The expression patterns of neurotrophin receptors and NeuN within mouse DRG were assessed comparatively by age and sex. TrkA expression was most prominent in the adult and young male groups (score: 3), whereas female groups demonstrated lower levels (score: 2). TrkB expression peaked in young males and adult females (score: 3), with moderate expression in adult males and young females (score: 2). TrkC exhibited uniformly low expression across all groups (score: 1) without notable variations based on age or sex. p75 NTR showed the highest immunoreactivity in the young male group (score: 3), moderate expression in adult males (score: 2), and weak expression in both female groups (score: 1). NeuN staining was consistently strong across all groups (score: 3), with no observable differences related to age or sex. The comparative immunohistochemical expression levels are shown in Figure 1.
Morphological Distribution Patterns
TrkA expression in adult and young males was strong, widespread, and granular within the cytoplasm, with no clear association with neuronal diameter. In the female groups, staining was weaker, sparser, and showed an asymmetric distribution.
TrkB expression was strong and homogeneous in young males and adult females, with prominent staining localized to the plasma membrane and neuronal processes. While TrkB was more concentrated in large-diameter neurons, some groups exhibited localized and asymmetric patterns.
TrkC staining was consistently weak in the tumor tissues. In young animals, weak expression was detected along axonal processes and the perineurium, whereas in adults, it was mostly confined to the inner plasma membrane surface.
p75 NTR expression was strongest in young males, with a granular and perinuclear localization pattern. Moderate expression was observed in adult males, while both female groups demonstrated markedly weak staining. Notably, neurons adjacent to the perineurium exhibited more intense p75 NTR immunoreactivity.
NeuN expression exhibited uniform nuclear and perinuclear distribution across all groups. No NeuN staining was observed in the neuronal processes, and the signal was diffusely distributed throughout the ganglion.
Representative Confocal Imaging
In adult male mice, TrkA and TrkB co-expression was robust and widely distributed in both the cytoplasm and plasma membrane of the sensory neurons (Figure 2).
In young males, TrkA exhibited moderate granular cytoplasmic localization, whereas TrkB demonstrated strong membrane- bound fluorescence. TrkC and p75 NTR showed weak but distinct staining along peripheral axons and perineurial regions. Triple labeling revealed nuclear co-localization of NeuN in p75 NTR-positive neurons (Figure 2).

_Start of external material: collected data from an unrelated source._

Lemma pos_plus_not_zero (w c : Qc) : 0 < w -> 0 <= c -> w + c <> 0.
Proof.
  intros Hw Hc E. pose proof (pos_plus_nonneg w c Hw Hc) as H.
  rewrite E in H. now apply Qclt_not_eq in H.
Qed.

Lemma cost_zero_inv (s t : str) : cost s t = 0 -> s = t.
Proof.
  revert t. induction s as [|x s IHs]; intros t;
    induction t as [|y t IHt]; intros H.
  - reflexivity.
  - unfold cost in H. cbn [frag_rec snd] in H.
    apply F_zero_inv in H. discriminate H.
  - unfold cost in H. cbn [frag_rec snd] in H.
    apply F_zero_inv in H. discriminate H.
  - unfold cost in H. rewrite (frag_rec_cons Qc_arith) in H. cbv zeta in H.
    match type of H with snd (pick3 ?a ?b ?c) = _ =>
      destruct (pick3_cases a b c) as [E|[E|E]]; rewrite E in H end;
      cbn [snd add Qc_arith] in H.
    + destruct (Ascii.eqb_spec x y) as [->|Hxy].
      * cbn [zero Qc_arith] in H. rewrite Qcplus_0_l in H.
        f_equal. now apply IHs.
      * exfalso. revert H. apply pos_plus_not_zero;
          [exact subst_pos|apply cost_nonneg].
    + exfalso. revert H. apply pos_plus_not_zero;
        [exact ins_pos|apply cost_nonneg].
    + exfalso. revert H. apply pos_plus_not_zero;
        [exact del_pos|apply cost_nonneg].
Qed.

Lemma cost_refl (s : str) : cost s s = 0.
Proof.
  induction s as [|x s IH]; [reflexivity|].
  unfold cost. rewrite (frag_rec_cons Qc_arith). cbv zeta.
  rewrite Ascii.eqb_refl. fold (cost s s). rewrite IH.
  unfold pick3. cbn [snd add zero lt Qc_arith]. rewrite Qcplus_0_l.
  assert (E2 : Qc_ltb
                 (inscost + snd (frag_rec Qc_arith inscost delcost
                                   substcost (x :: s) s)) 0 = false).
  { apply Qc_ltb_ge, Qclt_le_weak, pos_plus_nonneg;
      [exact ins_pos|apply cost_nonneg]. }
  assert (E3 : Qc_ltb
                 (delcost + snd (frag_rec Qc_arith inscost delcost
                                   substcost s (x :: s))) 0 = false).
  { apply Qc_ltb_ge, Qclt_le_weak, pos_plus_nonneg;
      [exact del_pos|apply cost_nonneg]. }
  rewrite E2. cbn [snd]. rewrite E3. reflexivity.
Qed.

Lemma levenshtein_cost (s t : str) :
  snd (levenshtein Qc_arith inscost delcost substcost s t) = cost s t.
Proof.
  rewrite (levenshtein_frag Qc_arith _ _ _ Qc_arith_exact).
  cbn [snd add zero Qc_arith]. apply Qcplus_0_l.
Qed.

End Cost.

(** C6, as stated, fails in two ways.  The base cases of [lrec] charge
    [len(trem)] and [len(srem)], not the insertion and deletion costs:
    with both costs 2, aligning "" with "a" costs 1, below 1 * 2.  And a
    substitution cost of 0 lets "a" and "b" align at cost 0.  Rounding
    breaks the bound as well: with the float costs 0.1, 0.1 and 1.0 the
    six insertions that align "a" with "bbbbbba" add up to less than
    6 * 0.1. *)
Lemma cost_bound_counterexample :
  snd (levenshtein float_arith 2%float 2%float 1%float $"" $"a") = 1%float
  /\ snd (levenshtein Qc_arith (Q2Qc 2) (Q2Qc 2) (Q2Qc 1) $"" $"a") = Q2Qc 1
  /\ ~ (of_len Qc_arith (length_gap $"" $"a") * Qc_min (Q2Qc 2) (Q2Qc 2)
        <= snd (levenshtein Qc_arith (Q2Qc 2) (Q2Qc 2) (Q2Qc 1) $"" $"a"))%Qc
  /\ snd (levenshtein float_arith 1%float 1%float 0%float $"a" $"b") = 0%float
  /\ snd (levenshtein Qc_arith (Q2Qc 1) (Q2Qc 1) (Q2Qc 0) $"a" $"b") = Q2Qc 0
  /\ $"a" <> $"b"
  /\ PrimFloat.ltb
       (snd (levenshtein float_arith 0x1.999999999999ap-4%float
               0x1.999999999999ap-4%float 1%float $"a" $"bbbbbba"))
       (PrimFloat.mul 6%float 0x1.999999999999ap-4%float) = true.
Proof.
  split; [vm_compute; reflexivity|].
  split; [apply Qc_is_canon; vm_compute; reflexivity|].
  split; [intros H; vm_compute in H; now apply H|].
  split; [vm_compute; reflexivity|].
  split; [apply Qc_is_canon; vm_compute; reflexivity|].
  split; [discriminate|].
  vm_compute; reflexivity.
Qed.

(** C6, amended.  In exact arithmetic, for positive insertion, deletion
    and substitution costs whose smaller insertion-or-deletion cost is at
    most 1, the total cost returned by [levenshtein] is at least
    [|len(s) - len(t)|] times [min(inscost, delcost)], and it is 0 if and
    only if [s] equals [t]. *)
Theorem levenshtein_cost_bounds
    (inscost delcost substcost : Qc) (s t : str) :
  (0 < inscost)%Qc -> (0 < delcost)%Qc -> (0 < substcost)%Qc ->
  (Qc_min inscost delcost <= 1)%Qc ->
  let cost := snd (levenshtein Qc_arith inscost delcost substcost s t) in
  (of_len Qc_arith (length_gap s t) * Qc_min inscost delcost <= cost)%Qc
  /\ (cost = Q2Qc 0 <-> s = t).
Proof.
  intros Hi Hd Hs Hm cost. unfold cost. rewrite levenshtein_cost. split.
  - now apply cost_lower_bound.
  - split.
    + now apply cost_zero_inv.
    + intros ->. now apply cost_refl.
Qed.

Lemma levenshtein_cost_bounds_witness :
  let cost := snd (levenshtein Qc_arith (lit_1_0 Qc_arith) (lit_1_0 Qc_arith)
                     (lit_1_1 Qc_arith) $"walk" $"walked") in
  (of_len Qc_arith (length_gap $"walk" $"walked")
   * Qc_min (lit_1_0 Qc_arith) (lit_1_0 Qc_arith) <= cost)%Qc
  /\ (cost = Q2Qc 0 <-> $"walk" = $"walked").
Proof.
  apply levenshtein_cost_bounds; vm_compute; congruence.
Defined.

(** ** Segmenter and rule extractor *)

Lemma filter_app_last (f : ascii -> bool) (u : str) (c : ascii) :
  f c = true -> filter f (u ++ [c]) = filter f u ++ [c].
Proof. intros H. rewrite filter_app. cbn. now rewrite H. Qed.

(** Every rule of a suffix ladder keeps the end-of-word marker on both
    sides. *)
Lemma generate_rules_end_marker (ins outs : str) (r : rule) :
  In r (generate_rules (ins ++ [rmark]) (outs ++ [rmark])) ->
  (exists u, fst r = u ++ [rmark]) /\ (exists v, snd r = v ++ [rmark]).
Proof.
  unfold generate_rules. intros H.
  apply nodup_In, in_map_iff in H as ([a b] & <- & H).
  apply nodup_In, in_map_iff in H as (i & E & H).
  injection E as <- <-. apply in_seq in H. cbn [fst snd].
  rewrite !length_app in H. cbn [length] in H.
  rewrite !replace_char_nil, !skipn_app.
  replace (i - length ins) with 0 by lia.
  replace (i - length outs) with 0 by lia. cbn [skipn].
  split; eexists; now apply filter_app_last.
Qed.

(** C2.  The suffix rules are anchored, the prefix rules are not: the
    ladder drops the leading characters of ["<" + lp], the marker first.
    Training on ("b", "ab") yields the prefix rule [("", "a")], which
    carries no start-of-word marker. *)
Theorem prefix_rule_loses_anchor :
  prefix_suffix_rules_get float_arith $"b" $"ab"
  = ([($"<", $"<a"); ($"", $"a")], [($"b>", $"b>"); ($">", $">")])
  /\ In ($"", $"a") (fst (prefix_suffix_rules_get float_arith $"b" $"ab"))
  /\ starts_with [lmark] $"" = false
  /\ starts_with [lmark] $"a" = false.
Proof.
  assert (E : prefix_suffix_rules_get float_arith $"b" $"ab"
              = ([($"<", $"<a"); ($"", $"a")], [($"b>", $"b>"); ($">", $">")]))
    by (vm_compute; reflexivity).
  rewrite E. repeat split. right; now left.
Qed.

(** *** Where the segmenter does partition the aligned strings *)

Lemma lstrip_length (c : ascii) (s : str) : length (lstrip c s) <= length s.
Proof.
  induction s as [|x s IH]; cbn; [lia|].
  destruct (Ascii.eqb x c); cbn; lia.
Qed.

Lemma leading_gaps_le (s : str) : leading_gaps s <= length s.
Proof. unfold leading_gaps. lia. Qed.

Lemma leading_gaps_nth (s : str) (i : nat) :
  i < leading_gaps s -> nth i s gap = gap.
Proof.
  revert i. induction s as [|x s IH]; intros i; unfold leading_gaps.
  - cbn. lia.
  - cbn [lstrip]. destruct (Ascii.eqb_spec x gap) as [->|Hx].
    + intros H. destruct i as [|i]; [reflexivity|]. cbn [nth].
      apply IH. unfold leading_gaps.
      pose proof (lstrip_length gap s). cbn [length] in H. lia.
    + lia.
Qed.

Lemma leading_gaps_bound (s : str) (p : nat) :
  nth p s gap <> gap -> leading_gaps s <= p.
Proof.
  intros H. destruct (Nat.le_gt_cases (leading_gaps s) p) as [Hle|Hgt];
    [exact Hle|]. exfalso. apply H. now apply leading_gaps_nth.
Qed.

Lemma trailing_gaps_bound (s : str) (p : nat) :
  p < length s -> nth p s gap <> gap ->
  leading_gaps (rev s) <= length s - S p.
Proof.
  intros Hp H. apply leading_gaps_bound.
  rewrite rev_nth by lia.
  now replace (length s - S (length s - S p)) with p by lia.
Qed.

(** No column of an alignment of gap-free strings has a gap on both
    sides. *)
Lemma Align_no_double_gap (s t a b : str) :
  Align s t a b -> gap_free s -> gap_free t ->
  forall p, p < length a -> nth p a gap = gap -> nth p b gap <> gap.
Proof.
  unfold gap_free.
  induction 1 as [|x y s t a b H IH|y s t a b H IH|x s t a b H IH];
    intros Hs Ht p Hp Ha.
  - cbn in Hp. lia.
  - destruct p as [|p]; cbn [nth] in *.
    + intros E. apply Ht. left. now symmetry.
    + apply IH; [intros Hin; apply Hs| intros Hin; apply Ht| |];
        try (now right); [cbn in Hp; lia|exact Ha].
  - destruct p as [|p]; cbn [nth] in *.
    + intros E. apply Ht. left. now symmetry.
    + apply IH; [exact Hs|intros Hin; apply Ht; now right| |];
        [cbn in Hp; lia|exact Ha].
  - destruct p as [|p]; cbn [nth] in *.
    + exfalso. apply Hs. left. exact Ha.
    + apply IH; [intros Hin; apply Hs; now right|exact Ht| |];
        [cbn in Hp; lia|exact Ha].
Qed.

(** An aligned string that spells a non-empty gap-free string is not all
    gap-markers. *)
Lemma strip_gaps_position (a s : str) :
  strip_gaps a = s -> s <> [] ->
  exists p, p < length a /\ nth p a gap <> gap.
Proof.
  intros E Hs. destruct s as [|x s]; [congruence|].
  assert (Hin : In x (strip_gaps a)) by (rewrite E; now left).
  apply filter_In in Hin as [Hin Hx].
  destruct (In_nth a x gap Hin) as (p & Hp & Hnth).
  exists p. split; [exact Hp|]. rewrite Hnth. intros ->.
  now rewrite Ascii.eqb_refl in Hx.
Qed.

Lemma gap_runs_disjoint (a b : str) :
  length a = length b ->
  (forall p, p < length a -> nth p a gap = gap -> nth p b gap <> gap) ->
  leading_gaps a + leading_gaps (rev b) <= length a.
Proof.
  intros Hlen Hcol. destruct (leading_gaps a) as [|k] eqn:E.
  - pose proof (leading_gaps_le (rev b)) as H.
    rewrite length_rev in H. lia.
  - pose proof (leading_gaps_le a) as Hle.
    assert (Hk : nth k a gap = gap) by (apply leading_gaps_nth; lia).
    assert (Hb : nth k b gap <> gap) by (apply Hcol; [lia|exact Hk]).
    pose proof (trailing_gaps_bound b k ltac:(lia) Hb). lia.
Qed.

Lemma gap_runs_within (a : str) (p : nat) :
  p < length a -> nth p a gap <> gap ->
  leading_gaps a + leading_gaps (rev a) <= length a.
Proof.
  intros Hp H. pose proof (leading_gaps_bound a p H).
  pose proof (trailing_gaps_bound a p Hp H). lia.
Qed.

In adult females, TrkA and TrkB co-expression was primarily membranous with moderate cytoplasmic signals. TrkC and p75 NTR were co-expressed in specific neuronal subpopulations, particularly around perineuronal structures. In young females, TrkA staining was weak, with a granular cytoplasmic pattern, and TrkB showed moderate membrane-associated expression.

Discussion

This study represents the first systematic evaluation of the immunohistochemical distribution of TrkA, TrkB, TrkC, and p75 NTR receptors in the DRG with respect to age and sex. The findings demonstrate that neurotrophin receptor expression varies significantly depending on both developmental maturation and biological sex.
TrkA is a high-affinity receptor for NGF that is predominantly expressed in small-diameter nociceptive neurons. Approximately 40% of DRG neurons in adult mice are TrkA-positive, making it one of the largest DRG subpopulations [11]. Our results showed no age-related differences in TrkA immunoreactivity in the L4– L5 DRGs. This aligns with the existing literature reporting that TrkA labelling remains largely stable in mice aged 3–24 months, and found no significant age-related changes in TrkA expression [12]. Even in aged rats (30 months), only a mild reduction in TrkA immunoreactivity has been reported [13, 14]. This suggests that neurotrophic support in nociceptors is largely preserved during aging.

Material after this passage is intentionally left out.